- WORK REQUIRED:
One range is to be output from the listing below, exactly as written: the line with "apply (GetBlock_waits_for_every_fragment true" to the line with "destruct (in_progress r", both kept.

- SUPPLIED ENTRIES:
(** While a fragment is missing there is no block. *)
Lemma GetBlock_assembling fragmentSize maxBlockSize block acks0 seen r k :
  0 < fragmentSize →
  0 < Z.of_nat (length block) <= maxBlockSize →
  assembling fragmentSize maxBlockSize block acks0 seen r →
  (∀ x, x ∈ seen → 0 <= x < num_fragments_of fragmentSize (Z.of_nat (length block))) →
  0 <= k < num_fragments_of fragmentSize (Z.of_nat (length block)) →
  k ∉ seen →
  GetBlock r = None.
Proof.
  intros Hf Hbs Hinv Hseen Hk Hmiss.
  destruct Hinv as (_ & _ & _ & _ & _ & _ & Hnil & Hcons & _ & HL & _).
  destruct HL as (L & Hnd & HLseen & Hcount).
  unfold GetBlock, ReceiveCompleted.
  destruct seen as [|x seen].
  { destruct (Hnil eq_refl) as [-> _]. by rewrite andb_false_r. }
  destruct (Hcons ltac:(done)) as [_ Hnf]. rewrite Hcount, Hnf.
  assert (Z.of_nat (length (k :: L)) <= num_fragments_of fragmentSize (Z.of_nat (length block))).
  { apply NoDup_below_length; [lia| |].
    - constructor; [by rewrite HLseen|done].
    - intros y [->|Hy]%elem_of_cons; [done|]. apply Hseen. by apply HLseen. }
  simpl length in *.
  destruct (Z.eqb_spec (Z.of_nat (length L))
              (num_fragments_of fragmentSize (Z.of_nat (length block)))); [lia|done].
Qed.

(** X16.  No block before its last fragment. On a new receiver, after any
    sequence of fragments of a block that leaves one fragment out, every
    call was acked and [GetBlock()] returns null. *)
Theorem GetBlock_waits_for_every_fragment asserts fragmentSize maxBlockSize
    (memory block : list Byte.byte) (ids : list Z) k :
  0 < fragmentSize →
  0 < Z.of_nat (length block) <= maxBlockSize →
  length memory = Z.to_nat maxBlockSize →
  (∀ x, x ∈ ids → 0 <= x < num_fragments_of fragmentSize (Z.of_nat (length block))) →
  0 <= k < num_fragments_of fragmentSize (Z.of_nat (length block)) →
  k ∉ ids →
  ∃ r,
    deliver_all asserts fragmentSize block ids (create memory fragmentSize maxBlockSize)
    = Some r
    ∧ GetBlock r = None
    ∧ m_acks r = ids.
Proof.
  intros Hf Hbs Hmem Hids Hk Hmiss.
  destruct (deliver_all_spec asserts fragmentSize maxBlockSize block [] ids []
              (create memory fragmentSize maxBlockSize) Hf Hbs) as (r & Hrun & Hinv).
  - by apply assembling_create.
  - by intros x ?%elem_of_nil.
  - done.
  - exists r. simpl in Hinv. split_and!; [done| |apply Hinv].
    by eapply (GetBlock_assembling _ _ _ _ ids r k).
Qed.

(** *** The properties on the scenarios *)

Import Scenarios.

Lemma allocated_new : allocated (create memory 2 8).
Proof. by apply allocated_create. Qed.

Lemma ProcessFragment_in_bounds_witness :
  allocated (create memory 2 8)
  ∧ (∃ r', receive_all false [last_fragment; overlong; stray; first_fragment; last_fragment]
             (create memory 2 8) = Some r'
           ∧ allocated r')
  ∧ m_numReceivedFragments
      <$> receive_all false [last_fragment; overlong; stray; first_fragment; last_fragment]
            (create memory 2 8) = Some 2
  ∧ m_data
      <$> receive_all false [last_fragment; overlong; stray; first_fragment; last_fragment]
            (create memory 2 8)
    = Some [Byte.x01; Byte.x02; Byte.x00; Byte.x00; Byte.x05; Byte.x00; Byte.x00; Byte.x00]
  ∧ m_acks
      <$> receive_all false [last_fragment; overlong; stray; first_fragment; last_fragment]
            (create memory 2 8) = Some [2; 0; 2].
Proof.
  split; [apply allocated_new|]. split; [|split_and!; vm_compute; reflexivity].
  apply (ProcessFragment_in_bounds [last_fragment; overlong; stray; first_fragment; last_fragment]
           (create memory 2 8) allocated_new).
  repeat constructor; simpl; lia.
Defined.

Lemma ProcessFragment_empty_fragment_past_end_witness :
  m_maxFragments (create memory 2 8) = 4
  ∧ ProcessFragment false 8 5 4 0 [] (create memory 2 8) = None.
Proof.
  destruct (ProcessFragment_empty_fragment_past_end false memory 2 8) as (Hn & _ & Hcall);
    [lia|lia|done|].
  split; [exact Hn|exact Hcall].
Defined.

Lemma block_too_large_is_sticky_witness :
  m_maxBlockSize (create memory 2 8) < frag_blockSize oversized
  ∧ receive_all true [oversized; last_fragment; last_fragment] (create memory 2 8)
    = Some (set_error DATA_BLOCK_RECEIVER_ERROR_BLOCK_TOO_LARGE (create memory 2 8)).
Proof.
  assert (H : m_maxBlockSize (create memory 2 8) < frag_blockSize oversized) by (simpl; lia).
  split; [exact H|].
  apply (block_too_large_is_sticky true oversized [last_fragment; last_fragment]
           (create memory 2 8) H).
Defined.

Lemma allocated_used : allocated used.
Proof.
  unfold allocated. change (m_fragmentSize used) with 2. change (m_maxBlockSize used) with 8.
  change (m_maxFragments used) with 4. split_and!; try done; lia.
Qed.

Lemma Clear_starts_over_witness :
  allocated used
  ∧ m_numReceivedFragments used = 1
  ∧ ∃ r', deliver_all true 2 block arrival (Clear used) = Some r'
          ∧ GetBlock r' = Some block
          ∧ m_acks r' = [2] ++ arrival.
Proof.
  split; [apply allocated_used|]. split; [done|].
  apply (Clear_starts_over true block arrival used allocated_used).
  - simpl. lia.
  - intros k Hk. change (num_fragments_of (m_fragmentSize used) (Z.of_nat (length block))) with 3.
    unfold arrival in Hk.
    repeat (apply elem_of_cons in Hk as [->|Hk]); try lia. by apply elem_of_nil in Hk.
  - change (num_fragments_of (m_fragmentSize used) (Z.of_nat (length block))) with 3.
    intros k Hk.
    assert (k = 0 ∨ k = 1 ∨ k = 2) as [->|[->| ->]] by lia; unfold arrival.
    + right. by left.
    + do 2 right. by left.
    + by left.
Defined.

Lemma GetBlock_waits_for_every_fragment_witness :
  ∃ r, deliver_all true 2 block [2; 0; 2] (create memory 2 8) = Some r
       ∧ GetBlock r = None
       ∧ m_acks r = [2; 0; 2].
Proof.
  apply (GetBlock_waits_for_every_fragment true 2 8 memory block [2; 0; 2] 1).
  - lia.
  - simpl. lia.
  - done.
  - intros x Hx. change (num_fragments_of 2 (Z.of_nat (length block))) with 3.
    repeat (apply elem_of_cons in Hx as [->|Hx]); try lia. by apply elem_of_nil in Hx.
  - change (num_fragments_of 2 (Z.of_nat (length block))) with 3. lia.
  - intros Hx. repeat (apply elem_of_cons in Hx as [?|Hx]); try lia. by apply elem_of_nil in Hx.
Defined.

End ReceiverStates.

(** ** The DNS resolver *)

Module ResolverFacts.
Import DNSResolver.

Ltac dns_simpl := cbn [fst snd heap next map in_progress status result callbacks] in *.

Lemma resolver_ok_create : resolver_ok create.
Proof. unfold resolver_ok, create. dns_simpl. split_and!; intros *; by rewrite ?lookup_empty. Qed.

Lemma Resolve_ok name callback r : resolver_ok r → resolver_ok (Resolve name callback r).1.
Proof.
  intros (H1 & H2 & H3 & H4 & H5). unfold Resolve.
  destruct (map r !! name) as [p|] eqn:Hm.
  - destruct (heap r !! p) as [entry|] eqn:Hh; [|done].
    destruct (status entry) eqn:Hst; destruct callback as [cb|]; try done.
    unfold resolver_ok. dns_simpl. split_and!; try done.
    + intros name' p' e' Hm' He' Hs'. destruct (decide (p = p')) as [<-|Hne].
      * rewrite lookup_insert_eq in He'. injection He' as <-. eapply H4; eauto.
      * rewrite lookup_insert_ne in He' by done. eapply H4; eauto.
    + intros name' p' Hm'. rewrite lookup_insert. case_decide; [by eexists|by eapply H5].
  - assert (Hin : in_progress r !! name = None).
    { destruct (in_progress r !! name) as [p|] eqn:Hp; [|done]. apply H1 in Hp. congruence. }
    unfold resolver_ok. dns_simpl. split_and!.
    + intros name' p. rewrite !lookup_insert. case_decide; [done|]. apply H1.
    + intros name' p. rewrite lookup_insert. case_decide.
      * intros [= <-]. lia.
      * intros Hp%H2. lia.
    + intros n1 n2 p. rewrite !lookup_insert. repeat case_decide; try congruence.
      * intros [= <-] Hp%H2. lia.
      * intros Hp%H2 [= <-]. lia.
      * apply H3.
    + intros name' p e. destruct (decide (name = name')) as [<-|Hn].
      * by rewrite !lookup_insert_eq.
      * rewrite !(lookup_insert_ne _ name name') by done.
        intros Hp. pose proof (H2 _ _ Hp). rewrite lookup_insert_ne by lia. by apply H4.
    + intros name' p. destruct (decide (name = name')) as [<-|Hn].
      * rewrite lookup_insert_eq. intros [= <-]. rewrite lookup_insert_eq. by eexists.
      * rewrite lookup_insert_ne by done.
        intros Hp. pose proof (H2 _ _ Hp). rewrite lookup_insert_ne by lia. by eapply H5.
Qed.

(** While [Resolve] does not find the lookup completed, it calls nothing. *)
Lemma Resolve_silent name callback r :
  (∀ e, ¬ completed name e r) → (Resolve name callback r).2 = [].
Proof.
  intros Hnot. unfold Resolve.
  destruct (map r !! name) as [p|] eqn:Hm; [|done].
  destruct (heap r !! p) as [entry|] eqn:Hh; [|done].
  destruct (status entry) eqn:Hst; destruct callback; try done.
  - exfalso. apply (Hnot entry). unfold completed, GetEntry. rewrite Hm, Hh, Hst. done.
  - exfalso. apply (Hnot entry). unfold completed, GetEntry. rewrite Hm, Hh, Hst. done.
Qed.

Lemma Resolve_queued name cb r :
  resolver_ok r → (∀ e, ¬ completed name e r) →
  queued name cb (Resolve name (Some cb) r).1.
Proof.
  intros (H1 & H2 & H3 & H4 & H5) Hnot. unfold Resolve.
  destruct (map r !! name) as [p|] eqn:Hm.
  - destruct (H5 _ _ Hm) as [entry Hh]. rewrite Hh.
    destruct (status entry) eqn:Hst.
    + exists p. eexists. dns_simpl. rewrite lookup_insert_eq.
      split_and!; [by eapply H4|done|done|]. dns_simpl.
      apply elem_of_app. right. by left.
    + exfalso. apply (Hnot entry). unfold completed, GetEntry. rewrite Hm, Hh, Hst. done.
    + exfalso. apply (Hnot entry). unfold completed, GetEntry. rewrite Hm, Hh, Hst. done.
  - exists (next r). eexists. dns_simpl. rewrite !lookup_insert_eq.
    split_and!; try done. dns_simpl. by left.
Qed.

(** A completed lookup: [Resolve] calls the callback on the spot, with
    the result of the entry, and leaves the resolver as it is. *)
Lemma Resolve_completed name cb e r :
  completed name e r →
  Resolve name (Some cb) r
  = (r, [{| inv_callback := cb; inv_name := name; inv_result := result e |}]).
Proof.
  intros [Hget Hst]. unfold GetEntry in Hget. unfold Resolve.
  destruct (map r !! name) as [p|]; [|done]. rewrite Hget.
  by destruct (status e).
Qed.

- ANSWER SPACE:
  apply (GetBlock_waits_for_every_fragment true 2 8 memory block [2; 0; 2] 1).
  - lia.
  - simpl. lia.
  - done.
  - intros x Hx. change (num_fragments_of 2 (Z.of_nat (length block))) with 3.
    repeat (apply elem_of_cons in Hx as [->|Hx]); try lia. by apply elem_of_nil in Hx.
  - change (num_fragments_of 2 (Z.of_nat (length block))) with 3. lia.
  - intros Hx. repeat (apply elem_of_cons in Hx as [?|Hx]); try lia. by apply elem_of_nil in Hx.
Defined.

End ReceiverStates.

(** ** The DNS resolver *)

Module ResolverFacts.
Import DNSResolver.

Ltac dns_simpl := cbn [fst snd heap next map in_progress status result callbacks] in *.

Lemma resolver_ok_create : resolver_ok create.
Proof. unfold resolver_ok, create. dns_simpl. split_and!; intros *; by rewrite ?lookup_empty. Qed.

Lemma Resolve_ok name callback r : resolver_ok r → resolver_ok (Resolve name callback r).1.
Proof.
  intros (H1 & H2 & H3 & H4 & H5). unfold Resolve.
  destruct (map r !! name) as [p|] eqn:Hm.
  - destruct (heap r !! p) as [entry|] eqn:Hh; [|done].
    destruct (status entry) eqn:Hst; destruct callback as [cb|]; try done.
    unfold resolver_ok. dns_simpl. split_and!; try done.
    + intros name' p' e' Hm' He' Hs'. destruct (decide (p = p')) as [<-|Hne].
      * rewrite lookup_insert_eq in He'. injection He' as <-. eapply H4; eauto.
      * rewrite lookup_insert_ne in He' by done. eapply H4; eauto.
    + intros name' p' Hm'. rewrite lookup_insert. case_decide; [by eexists|by eapply H5].
  - assert (Hin : in_progress r !! name = None).
    { destruct (in_progress r !! name) as [p|] eqn:Hp; [|done]. apply H1 in Hp. congruence. }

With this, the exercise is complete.